Research shows that you are more likely to uncover creative solutions when doing activities that are entirely unrelated to the work you normally do. In other words, your brain finds solutions when you aren’t looking for them. The brain is a complex labyrinth that continues to be scrutinized by cognitive neuroscience researchers and psychologists alike. Their research suggests that you can prime yourself for creative insight (i.e., the “a-ha!” moment) by deliberately choosing how much time you spend in certain mindsets and places.

Creative insights are closely linked with a concept called “non-linear thinking.” Non-linear thinking is essentially a different way of saying “outside of the box thinking.” Instead of thinking in highly logical terms of “a=b and b=c, therefore a=c,” non-linear thinking calls on you to float back and forth between seeing the high-level concept and the granular details of any situation. It allows you to take your thoughts and free them to think in different directions rather than in one rigid, linear process.

Research suggests that you can prime yourself for creative insight by deliberately choosing how much time you spend in certain mindsets and places.

When we change from working to a different activity (i.e., taking a walk outside the office, at home taking a shower, or lying in bed at night) the brain’s activity shifts. The portion of our brain that powers through logical problem solving takes a break from that exhaustive process, and other parts of the brain begin to light up. This is one of the times when non-linear thinking capabilities are able to be captured. Our thoughts wiggle out of the rational constraints of trying to solve one single problem and begin to intake and process whatever changes have occurred in both environment and mindset.

The brain is a fantastic builder of bridges between concepts and ideas, and that’s exactly what it does when you take a break or engage in another activity. Much of the work our brain is doing to solve complex problems occurs quietly at an unnoticed subconscious level. The brain naturally seeks associations between high-level concepts and low-level details. It wants to build bridges between ideas, find patterns, and link unrelated information into something familiar and understandable. When you deliberately choose to take a break, change where you are working, or work on something else entirely; this process is triggered. Even when you choose to not work, your brain is still working.
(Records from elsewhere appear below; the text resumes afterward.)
(** X25.  A stored event in status failed that is delivered again with its
    own timestamp and signature is dispatched again.  When its payload now
    resolves and is not stale, and its amount fits a signed 64-bit integer,
    the handler's effects are committed (the
    subscription update and one payment row), the event row is marked
    processed with its retry fields and error message cleared and its
    [attempt_count] as it was, and no counter changes: the recovery is
    counted neither as processed nor as replayed. *)
Theorem failed_event_recovers_on_redelivery (L : Libs) now provider webhook
  verified a stored pd k p c pe sub :
  find (has_key provider (WebhookEventIn.event_id webhook))
       (webhook_events (db a)) = Some stored ->
  WebhookEvent.signature_timestamp stored = VerifiedWebhookData.timestamp verified ->
  WebhookEvent.signature stored = VerifiedWebhookData.signature verified ->
  WebhookEvent.processing_status stored = failed ->
  decodes L stored pd ->
  handler_kind (WebhookEvent.event_type stored) = Some k ->
  resolves L (kind_validate L k) now pd (db a) p c pe sub ->
  Subscription.current_period_end sub <= pe ->
  sqlite_integer (Payload.amount p) = true ->
  exists row,
    with_session (process_webhook L now provider webhook verified) a
    = (Return row,
       mkApp (mkStore (customers (db a))
                (update_rows Subscription.id (Subscription.id sub)
                   (kind_apply k now pe) (subscriptions (db a)))
                (payments (db a)
                 ++ [payment_row (kind_status k) now stored p c sub
                       (next_id (map Payment.id (payments (db a))))])
                (update_rows WebhookEvent.id (WebhookEvent.id stored) clear_retry
                   (update_rows WebhookEvent.id (WebhookEvent.id stored)
                      (mark_processed now) (webhook_events (db a)))))
             (metrics a)) /\
    forall e, WebhookEvent.attempt_count (clear_retry (mark_processed now e))
              = WebhookEvent.attempt_count e /\
              WebhookEvent.processing_status (clear_retry (mark_processed now e))
              = processed /\
              WebhookEvent.error_message (clear_retry (mark_processed now e))
              = None /\
              WebhookEvent.needs_attention (clear_retry (mark_processed now e))
              = false.
Proof.
  intros Hfind Hts Hsig Hst Hdec Hk Hres Hle Hamt.
  assert (Hd : dispatch_event L now stored (open_session a)
               = (Return tt,
                  mkEnv (db a)
                    (set_webhook_events
                       (update_rows WebhookEvent.id (WebhookEvent.id stored)
                          (mark_processed now) (webhook_events (db a)))
                       (set_payments
                          (payments (db a)
                           ++ [payment_row (kind_status k) now stored p c sub
                                 (next_id (map Payment.id (payments (db a))))])
                          (set_subscriptions
                             (update_rows Subscription.id (Subscription.id sub)
                                (kind_apply k now pe) (subscriptions (db a)))
                             (db a))))
                    [CallAdd; CallAdd] (metrics a))).
  { rewrite (dispatch_event_run L now stored (open_session a) pd k p c pe sub
               Hdec Hk Hres).
    unfold bind at 1. rewrite settle_applied by exact Hle. reflexivity. }
  assert (Hrun : exists row st,
             process_webhook L now provider webhook verified (open_session a)
             = (Return row, st) /\
             committed st
             = mkStore (customers (db a))
                 (update_rows Subscription.id (Subscription.id sub)
                    (kind_apply k now pe) (subscriptions (db a)))
                 (payments (db a)
                  ++ [payment_row (kind_status k) now stored p c sub
                        (next_id (map Payment.id (payments (db a))))])
                 (update_rows WebhookEvent.id (WebhookEvent.id stored) clear_retry
                    (update_rows WebhookEvent.id (WebhookEvent.id stored)
                       (mark_processed now) (webhook_events (db a)))) /\
             METRICS st = metrics a).
  { unfold process_webhook, bind at 1, _get_existing_event, read.
    change (working (open_session a)) with (db a).
    unfold has_key in Hfind. rewrite Hfind. cbv beta iota.
    unfold _handle_existing_event.
    rewrite Hts, Hsig, Z.eqb_refl, String.eqb_refl, Hst.
    cbn [negb WebhookProcessingStatus_eqb orb].
    erewrite try_except_return.
    2:{ erewrite bind_return; [|exact Hd].
        erewrite bind_return; [|reflexivity].
        rewrite add_commit_refresh_cases.
        cbn [calls committed working METRICS needs_rollback fold_left].
        rewrite (flushable_one_payment _ _ _ _
                   (payment_row (kind_status k) now stored p c sub
                      (next_id (map Payment.id (payments (db a))))))
          by reflexivity.
        cbn [payment_row Payment.amount]. rewrite Hamt. reflexivity. }
    eexists _, _. split; [reflexivity|]. split; reflexivity. }
  destruct Hrun as (row & st & Hrun & Hdb & Hm).
  exists row. split; [|intros e; repeat split; reflexivity].
  unfold with_session. rewrite Hrun. cbn [fst snd]. rewrite Hdb, Hm. reflexivity.
Qed.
Choosing to change your environment is one way you can control the direction of your subconscious problem solving to find creative solutions.

Cultivating Ain’t Easy

Cultivating creativity is like spinning several plates at once without really knowing the proper speed or spin to give any of them. It demands constant balance. “Doing nothing to do something” has to be met with a bit of moderation, or the work doesn’t get done. Inserting too many playful aspects to a workspace can create a distraction; having too little can cause creativity to take a nosedive. It takes some experimentation to figure out how to deliberately influence your environment and your mind into being lush with new ideas. But that’s what design excels at: pruning out the weaker solutions to uncover the one worth growing.

At Levvel, we work with our clients as team members to help them move forward through the uncertainty of ideas to find the ones worth cultivating. In our workshops, as well as day-to-day UX consulting, we are adamant about growing the relationship with our clients so that we can work more effectively together to find real solutions. Our work is our passion, and we try to solve real problems by having engineering, design, and business on the same page from the very beginning of any project. We try to impart how design is not art in that it is objective, collaborative, and most importantly, teachable — just as the cultivation of creativity can be.